More than that, however, apartment construction was where most of the recent declines were found. This reverses a partial trend reversal from earlier this year. Multi-family construction had been contracting since the middle of 2015 right alongside weakening labor incomes (opposing the unemployment rate). Beginning in October and November 2017, permit filings rose slightly while starts jumped to meet them.
It’s difficult to assess how much of a delayed effect there might have been due to the hurricanes Harvey and Irma. The increase in activity could have reflected expectations for mortgage rates, too. If borrowing costs rise making home buying slightly less affordable, it would stand to reason that rental units would be slightly more in demand.
With these latest and sharp declines, however, the trend in multi-family looks more like it did in the middle of last year. Combined with at least short-term weakness in single family, the net result was not a good one in June.
The big problem simply remains above all of it. Americans are still stuck with cohabitation. Household formation was tripped up again in the first quarter of 2018, as reported in separate estimates also provided by the Census Bureau. The number of American households was slightly less in March 2018 than in December 2017 despite population growth.
That puts potential home unit demand 3.7 million behind the prior precrisis baseline, a significant gap that no matter how much time passes and how low the unemployment drops it just does not get better. Akin to the labor market’s participation problem, almost certainly related to it, it may be that home builders on both sides have a household problem that they occasionally have to account for.
In other words, perhaps last year’s small bump in home construction was something like a forecast error in this market. We can’t discount how builders may have been a little more enthusiastic about their business prospects given how sure it had appeared Economists and central bankers (redundant) were about the coming economic acceleration. Sprinkle in some inflation hysteria and perhaps builders were a little too sensitive toward moving forward activity.
Maybe builders started a few more apartment projects than they otherwise might have figuring it would be good practice to get ahead of a real boom this time; only to find, yet again, there was as little behind the talk as there always is.
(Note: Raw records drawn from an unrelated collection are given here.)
(** ** The loop of [main] *)

(** The [order] command: six extractions, then the call; [price * 10000] wraps. *)
Definition order_command (input : stream) c : outcome (list cstring * stream * t) :=
  let '(id, input) := extract_unsigned 64 input in
  let '(client_id, input) := extract_unsigned 32 input in
  let '(symbol, input) := extract_word input in
  let '(side_str, input) := extract_word input in
  let '(qty, input) := extract_unsigned 64 input in
  let '(price, input) := extract_unsigned 64 input in
  let side_str := default [] side_str in
  let side := if bool_decide (side_str = cstr "BUY") || bool_decide (side_str = cstr "buy") then BUY else SELL in
  let! id := use id in
  let! client_id := use client_id in
  let! qty := use qty in
  let! price := use price in
  let! x := send_new_order id client_id (default [] symbol) side qty (wrap 64 (price * 10000)) c in
  Done (x.1.2, input, x.2).

Definition cancel_command (input : stream) c : outcome (list cstring * stream * t) :=
  let '(id, input) := extract_unsigned 64 input in
  let '(client_id, input) := extract_unsigned 32 input in
  let '(symbol, input) := extract_word input in
  let! id := use id in
  let! client_id := use client_id in
  let! x := send_cancel_order id client_id (default [] symbol) c in
  Done (x.1.2, input, x.2).

Definition prompt : cstring := cstr "> ".

(** Every turn reads a word, so the length of the input is enough fuel. *)
Fixpoint console_loop (fuel : nat) (input : stream) (chunks : list (list Z)) c : outcome (list cstring * t) :=
  match fuel with
  | O => Undefined
  | S fuel =>
      match extract_word input with
      | (None, _) => Done ([prompt], c)
      | (Some command, input) =>
          if bool_decide (command = cstr "quit") then Done ([prompt], c)
          else
            let! x :=
              (if bool_decide (command = cstr "order") then order_command input c
               else if bool_decide (command = cstr "cancel") then cancel_command input c
               else Done ([cstr "Unknown command: " ++ command], input, c)) in
            let '(lines, input, c) := x in
            let! r := receive_response chunks c in
            let '(_, replies, chunks) := r in
            let! more := console_loop fuel input chunks c in
            Done (prompt :: lines ++ replies ++ more.1, more.2)
      end
  end.

Definition usage : list cstring :=
  [[]; cstr "Commands:"; cstr "  order <id> <client_id> <symbol> <side> <qty> <price>";
   cstr "  cancel <id> <client_id> <symbol>"; cstr "  quit"; []].

(** [main] after the arguments: the exit status and what was written. *)
Definition console (answers : bool * bool * bool) (host : cstring) (port : Z) (typed : cstring) (chunks : list (list Z))
    : outcome (Z * list cstring * t) :=
  let '(socket_ok, address_ok, connect_ok) := answers in
  let '(connected, lines, c) := connect socket_ok address_ok connect_ok host port make in
  if negb connected then Done (1, lines, c)
  else
    let! x := console_loop (S (length typed)) (Some typed) chunks c in
    Done (0, lines ++ usage ++ x.1, disconnect x.2).

Definition main (program : cstring) (args : list cstring) (answers : bool * bool * bool) (typed : cstring)
    (chunks : list (list Z)) : outcome (Z * list cstring * t) :=
  match args with
  | [host; port] =>
      match SecureConfigManager.stoi port with
      | None => Throws "stoi"
      | Some v => console answers host (wrap 16 v) typed chunks
      end
  | _ => Done (1, [cstr "Usage: " ++ program ++ cstr " <host> <port>"], make)
  end.

End client.
End TcpClient.

(** ** Typed text *)

#[local] Opaque le_encode print_u64 print_price.

Definition ends_word (r : cstring) : Prop := match r with [] => True | c :: _ => isspace c = true end.

Lemma isspace_not_digit c : isspace c = true -> isdigit c = false.
Proof. unfold isspace, isdigit. zbool; lia || done. Qed.

Lemma extract_word_typed a r : word a -> ends_word r -> extract_word (Some (a ++ r)) = (Some a, Some r) /\
  extract_word (Some (32 :: a ++ r)) = (Some a, Some r).
Proof. intros Ha Hr. destruct (next_word_skip a r Ha Hr) as [H1 H2]. unfold extract_word. by rewrite H1 H2. Qed.

Lemma extract_word_space c s : isspace c = true -> extract_word (Some (c :: s)) = extract_word (Some s).
Proof. intros Hc. unfold extract_word, HttpServer.next_word. cbn [drop_while]. by rewrite Hc. Qed.

Lemma extract_unsigned_typed w v r :
  u64 v -> v < 2 ^ w -> ends_word r -> extract_unsigned w (Some (32 :: print_u64 v ++ r)) = (Some v, Some r).
Proof.
  intros Hv Hw Hr. destruct (print_u64_spec v Hv) as (Hp & Hd & Hl). unfold extract_unsigned.
  destruct (take_drop_while isdigit (print_u64 v) r) as [Ht Hdr].
  { eapply Forall_impl; [exact Hd|]. unfold is_digit, isdigit. intros c ?. zbool; lia || done. }
  { destruct r; [done|]. by apply isspace_not_digit. }
  change (drop_while isspace (32 :: print_u64 v ++ r)) with (drop_while isspace (print_u64 v ++ r)).
  destruct (print_u64 v) as [|c ds] eqn:E; [cbn in Hl; lia|].
  apply Forall_cons in Hd as [Hc _]. unfold is_digit in Hc. cbn [app] in *.
  assert (isspace c = false) as Hs by (unfold isspace; zbool; lia || done).
  cbn [drop_while]. rewrite Hs.
  assert ((match c :: ds ++ r with 45 :: x => (true, x) | 43 :: x => (false, x) | _ => (false, c :: ds ++ r) end)
          = (false, c :: ds ++ r)) as ->.
  { repeat (lia || done || match goal with |- context [match ?x with _ => _ end] => destruct x eqn:? end). }
  rewrite Ht Hdr Hp. destruct (Z.leb_spec (2 ^ w) v); [lia|]. done.
Qed.

Inductive typed_command :=
  | TypeOrder (id client_id : Z) (symbol : cstring) (buy : bool) (qty price : Z)
  | TypeCancel (id client_id : Z) (symbol : cstring).

Definition side_of (buy : bool) : Side := if buy then BUY else SELL.

(** The line the user types. *)
Definition typed (x : typed_command) : cstring :=
  match x with
  | TypeOrder id client_id symbol buy qty price =>
      cstr "order" ++ 32 :: print_u64 id ++ 32 :: print_u64 client_id ++ 32 :: symbol
      ++ 32 :: TcpClient.side_text (side_of buy) ++ 32 :: print_u64 qty ++ 32 :: print_u64 price ++ [10]
  | TypeCancel id client_id symbol =>
      cstr "cancel" ++ 32 :: print_u64 id ++ 32 :: print_u64 client_id ++ 32 :: symbol ++ [10]
  end.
However it may turn out in the short run, the home construction business continues to be stagnant. It shouldn’t be this way not with home prices rising and the labor market sizzling. Because it is this way, maybe the economy isn’t really booming, there are just these times when people are receptive to the idea it might start to. Depending on how the next few months shake out, this part of the economy may even be rolling over instead – starts first.